▼

Lemma held_register bp ty p : batch_inv bp → held (RegisterBatchHandler ty p bp).2 ≡ₚ held bp.
Proof.
  intros Hinv. unfold RegisterBatchHandler. destruct (bp_batchSize bp <? 0); [done|].
  unfold held. simpl. rewrite object_ids_insert. simpl. rewrite delete_id; [done|].
  destruct (bp_objects bp !! _) eqn:E; [|done]. apply (inv_alloc _ Hinv) in E. simpl in E. lia.
Qed.

(** The jobs that a step takes out of the state, its goroutine still there. *)
Lemma held_task_step bp t (t' : option task) bp' evs :
  batch_inv bp → t ∈ bp_tasks bp → task_step t bp = Some (t', bp', evs) →
  added evs ++ task_ids t ++ held bp ≡ₚ
    processed evs ++ tasks_ids (option_list t') ++ held bp'.
Proof.
  intros Hinv Ht E. pose proof (inv_tasks _ Hinv _ Ht) as Hok.
  destruct t as [c|[ty p|j]|j r| |[|ty rest] stop|r rest stop|p jobs rest stop|err [|j jobs] rest stop];
    simpl in E, Hok.
  - repeat case_match; by simplify_eq/=.
  - case_bool_decide; [|done]. pose proof (held_register bp ty p Hinv) as Hr.
    destruct (RegisterBatchHandler ty p bp) as [[] bp1]; simplify_eq/=; done.
  - repeat case_match; by simplify_eq/=.
  - simplify_eq. simpl. by rewrite held_AddJob_append by apply Hok.
  - repeat case_match; by simplify_eq/=.
  - by simplify_eq; destruct stop.
  - repeat case_match; by simplify_eq/=.
  - destruct (bp_objects bp !! r) as [b|] eqn:Hb; [case_bool_decide|]; simplify_eq/=; [done| |done].
    unfold held, tasks_ids at 2. simpl.
    rewrite object_ids_insert, (object_ids_lookup _ _ _ Hb). simpl. solve_Permutation.
  - simplify_eq/=. unfold tasks_ids. simpl. unfold ids. by rewrite (Hok jobs), app_nil_r.
  - by simplify_eq/=.
  - simplify_eq/=. unfold tasks_ids. simpl. by rewrite app_nil_r.
Qed.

▲

__DIRECTIONS FOR THIS TASK__
The answer must be a single number: the count of lines above that contain "RegisterBatchHandler".

__PROBLEM SOLUTION__
3